In such a world, Professor Manekin — a modern Orthodox Jew in a skullcap whose
religion moves him to oppose Israel — is exceedingly rare.
Zionism
was not always the norm among American Jews. Nevertheless, those committed to
Jewish practice but openly at odds with Israel are now likely to find
themselves at odds with their friends and family. In the past couple of months,
events like the American Studies vote and the endorsement by the actress Scarlett Johansson of a seltzer-maker in the occupied West Bank have multiplied
the opportunities for tense family dinners.
Professor
Manekin spends about half the year in Israel, where his children and
grandchildren live, so he is hardly boycotting the country with his own dollars
(or shekels). But since 2007 he has regularly offered criticisms of Israel on
his blog, The Magnes Zionist. It is named for Judah L. Magnes, an American
rabbi who, until his death in 1948, argued that a Jewish return to the Middle
East did not require a nation-state.
“People
look at ‘non-statist Zionism’ as the type that lost,” Professor Manekin said
this week, referring to Rabbi Magnes’s philosophy. “But I found a lot of what
they were saying resonated today, and a lot of their predictions about endless
war had come to pass.”
Manekin [The Magnes Zionist in the NYT]:
The
piece says my religion leads me “to
oppose Israel.” That’s ambiguous; it could mean “oppose Israel’s
policies” (yes) or “oppose how the
Jewish state was envisioned and came into being” (yes), or “oppose the very
idea of a Jewish state” (that depends). No, I am not opposed to any Jewish
state. As my colleague, Jerome Slater, has said, I don’t have a problem with a
Jewish state – it’s this Jewish state
I have a problem with. I can imagine Israel
evolving into a liberal state of all its citizens, a state that fosters
both Hebrew culture and a connection with the Jewish people, and a state that
sees its non-Jewish citizens as belonging with the Jews to the Israeli nation – a Hebrew (and Arabic)

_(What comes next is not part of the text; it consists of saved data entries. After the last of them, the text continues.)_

(** ** [components/ui/button.tsx] *)

Definition buttonVariants : cva_config :=
  {| base := "group/button inline-flex shrink-0 items-center justify-center rounded-lg border border-transparent bg-clip-padding text-sm font-medium whitespace-nowrap transition-all outline-none select-none focus-visible:border-ring focus-visible:ring-3 focus-visible:ring-ring/50 active:not-aria-[haspopup]:translate-y-px disabled:pointer-events-none disabled:opacity-50 aria-invalid:border-destructive aria-invalid:ring-3 aria-invalid:ring-destructive/20 dark:aria-invalid:border-destructive/50 dark:aria-invalid:ring-destructive/40 [&_svg]:pointer-events-none [&_svg]:shrink-0 [&_svg:not([class*='size-'])]:size-4";
     variants :=
      [("variant",
       [("default", "bg-primary text-primary-foreground [a]:hover:bg-primary/80");
        ("outline", "border-border bg-background hover:bg-muted hover:text-foreground aria-expanded:bg-muted aria-expanded:text-foreground dark:border-input dark:bg-input/30 dark:hover:bg-input/50");
        ("secondary", "bg-secondary text-secondary-foreground hover:bg-secondary/80 aria-expanded:bg-secondary aria-expanded:text-secondary-foreground");
        ("ghost", "hover:bg-muted hover:text-foreground aria-expanded:bg-muted aria-expanded:text-foreground dark:hover:bg-muted/50");
        ("destructive", "bg-destructive/10 text-destructive hover:bg-destructive/20 focus-visible:border-destructive/40 focus-visible:ring-destructive/20 dark:bg-destructive/20 dark:hover:bg-destructive/30 dark:focus-visible:ring-destructive/40");
        ("link", "text-primary underline-offset-4 hover:underline")]);
       ("size",
       [("default", "h-8 gap-1.5 px-2.5 has-data-[icon=inline-end]:pr-2 has-data-[icon=inline-start]:pl-2");
        ("xs", "h-6 gap-1 rounded-[min(var(--radius-md),10px)] px-2 text-xs in-data-[slot=button-group]:rounded-lg has-data-[icon=inline-end]:pr-1.5 has-data-[icon=inline-start]:pl-1.5 [&_svg:not([class*='size-'])]:size-3");
        ("sm", "h-7 gap-1 rounded-[min(var(--radius-md),12px)] px-2.5 text-[0.8rem] in-data-[slot=button-group]:rounded-lg has-data-[icon=inline-end]:pr-1.5 has-data-[icon=inline-start]:pl-1.5 [&_svg:not([class*='size-'])]:size-3.5");
        ("lg", "h-9 gap-1.5 px-2.5 has-data-[icon=inline-end]:pr-2 has-data-[icon=inline-start]:pl-2");
        ("icon", "size-8");
        ("icon-xs", "size-6 rounded-[min(var(--radius-md),10px)] in-data-[slot=button-group]:rounded-lg [&_svg:not([class*='size-'])]:size-3");
        ("icon-sm", "size-7 rounded-[min(var(--radius-md),12px)] in-data-[slot=button-group]:rounded-lg");
        ("icon-lg", "size-9")])];
     defaults := [("variant", "default"); ("size", "default")] |}.

Definition Button (p : props) (ch : list elem) : elem :=
  let className := take p "className" PUndef in
  let variant := take p "variant" (PStr "default") in
  let size := take p "size" (PStr "default") in
  let asChild := take p "asChild" (PBool false) in
  let comp := if truthy asChild then "Slot.Root" else "button" in
  Elem comp (spread [("data-slot", PStr "button");
      ("data-variant", variant);
      ("data-size", size);
      ("className", cn [cva buttonVariants [("variant", variant); ("size", size); ("className", className)]])]
      (rest ["className"; "variant"; "size"; "asChild"] p))
    ch.


(** ** [components/ui/input.tsx] *)

Definition Input (p : props) (ch : list elem) : elem :=
  let className := take p "className" PUndef in
  let type := take p "type" PUndef in
  Elem "input" (spread [("type", type);
      ("data-slot", PStr "input");
      ("className", cn [PStr "h-8 w-full min-w-0 rounded-lg border border-input bg-transparent px-2.5 py-1 text-base transition-colors outline-none file:inline-flex file:h-6 file:border-0 file:bg-transparent file:text-sm file:font-medium file:text-foreground placeholder:text-muted-foreground focus-visible:border-ring focus-visible:ring-3 focus-visible:ring-ring/50 disabled:pointer-events-none disabled:cursor-not-allowed disabled:bg-input/50 disabled:opacity-50 aria-invalid:border-destructive aria-invalid:ring-3 aria-invalid:ring-destructive/20 md:text-sm dark:bg-input/30 dark:disabled:bg-input/80 dark:aria-invalid:border-destructive/50 dark:aria-invalid:ring-destructive/40"; className])]
      (rest ["className"; "type"] p))
    ch.


(** ** [components/ui/textarea.tsx] *)

Definition Textarea (p : props) (ch : list elem) : elem :=
  let className := take p "className" PUndef in
  Elem "textarea" (spread [("data-slot", PStr "textarea");
      ("className", cn [PStr "flex field-sizing-content min-h-16 w-full rounded-lg border border-input bg-transparent px-2.5 py-2 text-base transition-colors outline-none placeholder:text-muted-foreground focus-visible:border-ring focus-visible:ring-3 focus-visible:ring-ring/50 disabled:cursor-not-allowed disabled:bg-input/50 disabled:opacity-50 aria-invalid:border-destructive aria-invalid:ring-3 aria-invalid:ring-destructive/20 md:text-sm dark:bg-input/30 dark:disabled:bg-input/80 dark:aria-invalid:border-destructive/50 dark:aria-invalid:ring-destructive/40"; className])]
      (rest ["className"] p))
    ch.


(** ** [components/ui/badge.tsx] *)

Definition badgeVariants : cva_config :=
  {| base := "group/badge inline-flex h-5 w-fit shrink-0 items-center justify-center gap-1 overflow-hidden rounded-4xl border border-transparent px-2 py-0.5 text-xs font-medium whitespace-nowrap transition-all focus-visible:border-ring focus-visible:ring-[3px] focus-visible:ring-ring/50 has-data-[icon=inline-end]:pr-1.5 has-data-[icon=inline-start]:pl-1.5 aria-invalid:border-destructive aria-invalid:ring-destructive/20 dark:aria-invalid:ring-destructive/40 [&>svg]:pointer-events-none [&>svg]:size-3!";
     variants :=
      [("variant",
       [("default", "bg-primary text-primary-foreground [a]:hover:bg-primary/80");
        ("secondary", "bg-secondary text-secondary-foreground [a]:hover:bg-secondary/80");
        ("destructive", "bg-destructive/10 text-destructive focus-visible:ring-destructive/20 dark:bg-destructive/20 dark:focus-visible:ring-destructive/40 [a]:hover:bg-destructive/20");
        ("outline", "border-border text-foreground [a]:hover:bg-muted [a]:hover:text-muted-foreground");
        ("ghost", "hover:bg-muted hover:text-muted-foreground dark:hover:bg-muted/50");
        ("link", "text-primary underline-offset-4 hover:underline")])];
     defaults := [("variant", "default")] |}.

Definition Badge (p : props) (ch : list elem) : elem :=
  let className := take p "className" PUndef in
  let variant := take p "variant" (PStr "default") in
  let asChild := take p "asChild" (PBool false) in
  let comp := if truthy asChild then "Slot.Root" else "span" in
  Elem comp (spread [("data-slot", PStr "badge");
      ("data-variant", variant);
      ("className", cn [cva badgeVariants [("variant", variant)]; className])]
      (rest ["className"; "variant"; "asChild"] p))
    ch.


(** ** [components/ui/card.tsx] *)

Definition Card (p : props) (ch : list elem) : elem :=
  let className := take p "className" PUndef in
  let size := take p "size" (PStr "default") in
  Elem "div" (spread [("data-slot", PStr "card");
      ("data-size", size);
      ("className", cn [PStr "group/card flex flex-col gap-4 overflow-hidden rounded-xl bg-card py-4 text-sm text-card-foreground ring-1 ring-foreground/10 has-data-[slot=card-footer]:pb-0 has-[>img:first-child]:pt-0 data-[size=sm]:gap-3 data-[size=sm]:py-3 data-[size=sm]:has-data-[slot=card-footer]:pb-0 *:[img:first-child]:rounded-t-xl *:[img:last-child]:rounded-b-xl"; className])]
      (rest ["className"; "size"] p))
    ch.

Definition CardHeader (p : props) (ch : list elem) : elem :=
  let className := take p "className" PUndef in
  Elem "div" (spread [("data-slot", PStr "card-header");
      ("className", cn [PStr "group/card-header @container/card-header grid auto-rows-min items-start gap-1 rounded-t-xl px-4 group-data-[size=sm]/card:px-3 has-data-[slot=card-action]:grid-cols-[1fr_auto] has-data-[slot=card-description]:grid-rows-[auto_auto] [.border-b]:pb-4 group-data-[size=sm]/card:[.border-b]:pb-3"; className])]
      (rest ["className"] p))
    ch.

Definition CardTitle (p : props) (ch : list elem) : elem :=
  let className := take p "className" PUndef in
  Elem "div" (spread [("data-slot", PStr "card-title");
      ("className", cn [PStr "font-heading text-base leading-snug font-medium group-data-[size=sm]/card:text-sm"; className])]
      (rest ["className"] p))
    ch.

Definition CardDescription (p : props) (ch : list elem) : elem :=
  let className := take p "className" PUndef in
  Elem "div" (spread [("data-slot", PStr "card-description");
      ("className", cn [PStr "text-sm text-muted-foreground"; className])]
      (rest ["className"] p))
    ch.

Definition CardAction (p : props) (ch : list elem) : elem :=
  let className := take p "className" PUndef in
  Elem "div" (spread [("data-slot", PStr "card-action");
      ("className", cn [PStr "col-start-2 row-span-2 row-start-1 self-start justify-self-end"; className])]
      (rest ["className"] p))
    ch.

Definition CardContent (p : props) (ch : list elem) : elem :=
  let className := take p "className" PUndef in
  Elem "div" (spread [("data-slot", PStr "card-content");
      ("className", cn [PStr "px-4 group-data-[size=sm]/card:px-3"; className])]
      (rest ["className"] p))
    ch.

Definition CardFooter (p : props) (ch : list elem) : elem :=
  let className := take p "className" PUndef in
  Elem "div" (spread [("data-slot", PStr "card-footer");
      ("className", cn [PStr "flex items-center rounded-b-xl border-t bg-muted/50 p-4 group-data-[size=sm]/card:p-3"; className])]
      (rest ["className"] p))
    ch.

Republic, to use Bernard Avishai’s phrase. I can also see Israel/Palestine
evolving into a binational state or a federation, or whatever. What I insist
upon is that both peoples – the Israeli and the Palestinian – have maximum
self-determination, maximum security, and maximum opportunity for life,
liberty, and the pursuit of happiness.
And that cannot be done, in my opinion, within the framework of the
current ethnically-exclusivist state that is mired in nineteenth religio-ethnic
nationalism. Rightly called by Oren Yiftachel an “ethnocracy,” Israel presents
itself to the world and to itself as a liberal democracy. In fact, it is marching backward and not
forward.
My idea
of a Jewish state is a state that Jews and Palestinians can be proud of, and
that incorporates in its public space and public support elements of the Jewish
and Palestinian cultural past. With over
five million Israeli Jews, I am not looking to de-Judaize the culture of the
state of Israel. But I would separate religion and state, and when the
Palestinian Israeli writer Sayed Kashua writes a column in Hebrew in
Haaretz, I, as an Israeli, celebrate my
fellow Israeli as an Israeli writer, a member of the Israeli people. But the
phrase the Israeli people is
one you will never hear in Israel – it’s only Am Yisrael, the Jewish people. And I don’t want a nation-state of
the Jewish people in that sense.
But
don’t the Jews have a right, like other peoples, to a state of their own? No
they don’t, and neither do other peoples. Self-determination, yes; statehood,
that depends – and never at the expense of other people’s rights, in this case,
the natives of Palestine.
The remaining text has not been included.